If Prime Minister Mark Carney succeeds with his $26-billion bet on solving the housing crisis there will be many winners.
They include Canadians who can’t start a family because even modest houses are unaffordable. The current national average house price is $702,800.
The money Ottawa invests in housing will create work at a time when jobs are at risk from U.S. tariffs. The national jobless rate rose to seven per cent in May, close to a nine-year high outside of the pandemic.
And the unprecedented backing Carney plans for the factory-built, or prefab, housing sector, where Ottawa will commit most of the $26 billion, holds promise of creating a new export industry.
That’s what Carney meant in saying “we will create an entirely new Canadian housing industry.”
Canada has several world-class makers of prefab homes. But for now, those builders are limited in number relative to potential demand for their products, and many are operating below capacity.
The feds are returning to the housing market after a decades-long absence.
During that absence, the private sector did not build enough houses. The current pace of housing construction, at fewer than 300,000 units per year, is far below the 1970s peak of more than 400,000 per year.
And the private sector built oversized houses and luxury condos rather than affordable housing.
There’s reason to be skeptical about the Liberal government’s promise to double housing construction to 500,000 units per year.
The previous Liberal government set a target of 3.87 million new homes to be built by the end of the decade, mostly by the private sector.
Little progress was made toward that goal. And the benchmark house price rose by almost 60 per cent in the Trudeau years.
Why should Carney’s intervention in the complex housing market achieve a better outcome?
One reason is that Carney is emulating a tried-and-true formula of government-sponsored housing that has worked before in Canada, works today in Sweden and Japan, and is under consideration in Britain and Germany.
It worked in Canada in building postwar homes, and again in the 1960s and 1970s in creating an enormous amount of housing in response to a previous immigration surge.
Carney plans to create a new federal agency, Build Canada Homes (BCH), dedicated to financing the construction of new homes and placing bulk orders for them.
That addresses two problems that have held up adequate provision of affordable housing.
BCH will provide the essential financing in a highly fragmented residential construction industry of mostly small businesses that lacks access to capital. The scarcity of capital dissuades house builders from taking on new projects.
And with its bulk purchases, BCH also guarantees a high minimum level of demand. Housing financed by Ottawa will find owners and managers, many in the non-profit and co-op sectors including seniors, student and Indigenous housing.
Builders in the cyclical housing industry are often reluctant to take on new projects for fear that demand will dry up before their projects are completed — the fate of Toronto developers in the prolonged slump in the condo market.
Taxpayers aren’t on the hook since the government financing is in the form of loans, collateral for which is new housing that appreciates in value.
That’s how we solved previous housing crises, the twist this time being Carney’s emphasis on factory-built housing. This building method is often called modular, because floors, walls, ceilings and entire kitchens and bathrooms are built in a factory and assembled on site.
Modular housing is the cheapest way to build a lot of housing quickly.
In Sweden and Japan, where prefabricated homes account for more than 15 per cent of total housing stock, the modular industry was kick-started by government.

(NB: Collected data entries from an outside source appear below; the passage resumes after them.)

(* ===== verification/RefOperationHistory.v ===== *)
(** RefOperationHistory: the forge and its journal of ref operations through any calls: every
    row can be read back, a repository has one unresolved operation at most, an outcome stands
    for good, and the state of the forge moves exactly with a committed outcome. *)

From Stdlib Require Import Ascii.
From S2P Require Import Prelude Text Clock Json BranchProtection ForgeState Forge ForgeLaws.
From S2P Require Import BoundReviews RefOperations RefOperationLaws.
Local Open Scope forge_scope.

Section history.
Context `{R : RefEnv}.

(** ** Tables *)

Lemma rows_exist_false {V} (p : V → bool) (m : gmap Uuid V) :
  rows_exist p m = false ↔ ∀ id v, m !! id = Some v → p v = false.
Proof.
  unfold rows_exist. rewrite <-not_true_iff_false, existsb_exists. split.
  - intros Hno id v Hv. destruct (p v) eqn:Hp; [|done]. exfalso. apply Hno. exists v. split; [|done].
    apply list_elem_of_In, list_elem_of_fmap. exists (id, v). split; [done|]. by apply elem_of_map_to_list.
  - intros H (v & Hin & Hp). apply list_elem_of_In, list_elem_of_fmap in Hin as ([id w] & -> & Hw).
    apply elem_of_map_to_list in Hw. cbn in Hp. by rewrite (H _ _ Hw) in Hp.
Qed.

Lemma not_Some_None {A} (x : option A) : bool_decide (is_Some x) = false → x = None.
Proof. intros H%bool_decide_eq_false_1. by apply eq_None_not_Some. Qed.

Lemma insert_row_spec id row ops ops' :
  insert_row id row ops = Ok ops' →
  ops !! id = None ∧ ops' = <[id := row]> ops
  ∧ ∀ id' row', ops !! id' = Some row' → row_repository row' = row_repository row →
      row_key row' ≠ row_key row ∧ (unresolved_row row' && unresolved_row row) = false.
Proof.
  unfold insert_row. destruct (_ || _) eqn:Hc; [done|]. intros [= <-].
  apply orb_false_iff in Hc as [Hn%not_Some_None Hr]. rewrite rows_exist_false in Hr.
  split; [done|]. split; [done|]. intros id' row' Hrow Heq. specialize (Hr _ _ Hrow).
  rewrite Heq, N.eqb_refl in Hr. cbn in Hr.
  apply orb_false_iff in Hr as [[[Hk%String.eqb_neq Hu]%orb_false_iff _]%orb_false_iff _]. done.
Qed.

Lemma insert_audit_spec o id phase t au au' :
  insert_operation_audit o id phase t au = Ok au' →
  (∀ a, a ∈ au → ref_audit_id a ≠ id)
  ∧ ∃ a, au' = au ++ [a] ∧ ref_audit_id a = id ∧ ref_audit_phase a = phase ∧ ref_audit_detail a = o.
Proof.
  unfold insert_operation_audit, audit_exists. destruct (existsb _ _) eqn:Hc; [done|]. intros [= <-].
  split; [|by eexists]. intros a Ha Heq. rewrite <-not_true_iff_false, existsb_exists in Hc. apply Hc.
  exists a. split; [by apply list_elem_of_In|by apply N.eqb_eq].
Qed.

Lemma insert_event_spec e b ops box box' :
  insert_event e b ops box = Ok box' →
  box !! e = None ∧ box' = <[e := b]> box
  ∧ ∀ e' b', box !! e' = Some b' → box_operation b' ≠ box_operation b.
Proof.
  unfold insert_event. destruct (_ || _) eqn:Hc; [done|]. intros [= <-].
  apply orb_false_iff in Hc as [[Hn%not_Some_None Hr]%orb_false_iff _]. rewrite rows_exist_false in Hr.
  split; [done|]. split; [done|]. intros e' b' Hb. by apply Hr, N.eqb_neq in Hb.
Qed.

(** ** The invariant *)

(** The journal holds the operation. *)
Definition holds_operation (c : OpCore) (o : DurableRefOperation) : Prop :=
  operations c !! operation_id o = Some (row_of o) ∧ sound o.

(** The outbox row announces the operation. *)
Definition announces (e : Uuid) (b : OutboxRow) (o : DurableRefOperation) : Prop :=
  box_operation b = operation_id o ∧ box_repository b = intent_repository (intent o)
  ∧ event_binding e (box_repository b) b o = true.

Definition audited (c : OpCore) (o : DurableRefOperation) : Prop :=
  (∃ a, a ∈ ref_audits c ∧ ref_audit_id a = prepared_audit o ∧ ref_audit_phase a = "requested"
     ∧ intent (ref_audit_detail a) = intent o)
  ∧ ∀ y, outcome o = Some y →
      ∃ a, a ∈ ref_audits c ∧ ref_audit_id a = outcome_audit y ∧ ref_audit_detail a = o.

Record journal_ok (c : OpCore) : Prop := {
  jo_rows id row : operations c !! id = Some row → ∃ o, operation_id o = id ∧ row = row_of o ∧ sound o;
  jo_unique o o' : holds_operation c o → holds_operation c o' →
    intent_repository (intent o) = intent_repository (intent o') →
    intent_key (intent o) = intent_key (intent o')
    ∨ (unresolved_row (row_of o) && unresolved_row (row_of o')) = true → o = o';
  jo_events e b : outbox c !! e = Some b → ∃ o, holds_operation c o ∧ announces e b o;
  jo_announced o e : holds_operation c o → outcome o ≫= outcome_event = Some e →
    ∃ b, outbox c !! e = Some b ∧ box_operation b = operation_id o;
  jo_once e e' b b' : outbox c !! e = Some b → outbox c !! e' = Some b' →
    box_operation b = box_operation b' → e = e';
  jo_audits : NoDup (map ref_audit_id (ref_audits c));
  jo_audited o : holds_operation c o → audited c o
}.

Canada’s builders of modular housing, who also build schools, hospital wings and cottages, need a similar jump-start from government to ramp up production.
That still leaves the crazy quilt of varied provincial and municipal zoning bylaws and building codes to navigate.

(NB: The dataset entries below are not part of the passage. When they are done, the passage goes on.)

Lemma get_repository_Ok s o n r : get_repository s o n = Ok r → repos s !! (o, n) = Some r.
Proof. unfold get_repository. destruct (repos s !! (o, n)); [by intros [= ->]|done]. Qed.

Lemma get_account_Ok s login x : get_account s login = Ok x → is_Some (accounts s !! login).
Proof. unfold get_account. destruct (accounts s !! login); [by eexists|done]. Qed.

Lemma grant_admitted_accounted actor login o n level :
  accounted (grant_repo_access_admitted actor login o n level).
Proof.
  apply accounted_at. intros c s k Hc He. unfold grant_repo_access_admitted. repeat astep; try kept.
  eapply post_change; [eassumption|]. apply Ac_grant; [by eapply get_account_Ok|].
  eexists. by eapply get_repository_Ok.
Qed.

Lemma grant_accounted actor login o n level : accounted (grant_repo_access actor login o n level).
Proof. apply accounted_repository, grant_admitted_accounted. Qed.

Lemma grant_checked_accounted actor login o n level :
  accounted (grant_repo_access_checked actor login o n level).
Proof.
  apply accounted_repository, accounted_at. intros c s k Hc He. repeat astep; try kept.
  by eapply accounted_run; [apply grant_admitted_accounted|..].
Qed.

Lemma revoke_admitted_accounted login o n : accounted (revoke_repo_access_admitted login o n).
Proof.
  apply accounted_at. intros c s k Hc He. unfold revoke_repo_access_admitted. repeat astep; try kept.
  changed Ac_ungrant.
Qed.

Lemma revoke_accounted login o n : accounted (revoke_repo_access login o n).
Proof. apply accounted_repository, revoke_admitted_accounted. Qed.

“Factory-built homes can speed up, increase affordability and make homes more sustainable — but only if demand is guaranteed and roadblocks are diminished,” Carolyn Whitzman, adjunct professor at the University of Toronto’s School of Cities, recently posted on LinkedIn.
Cities like Calgary, Edmonton and Vancouver have shown the way in cutting red tape. But many local obstacles remain, including steep developer fees that cities need to finance infrastructure to support new housing.
A two- or three-year moratorium on such fees, covered by Ottawa and provincial governments, would accelerate housing construction.
And a catalogue of standardized home designs released by Carney during the recent election needs to be updated to conform with the most common building-code requirements across the country.
Canada is in a good place today with all the discussion of nation-building projects. It’s hard to think of a project more important than providing a decent home for all who need one.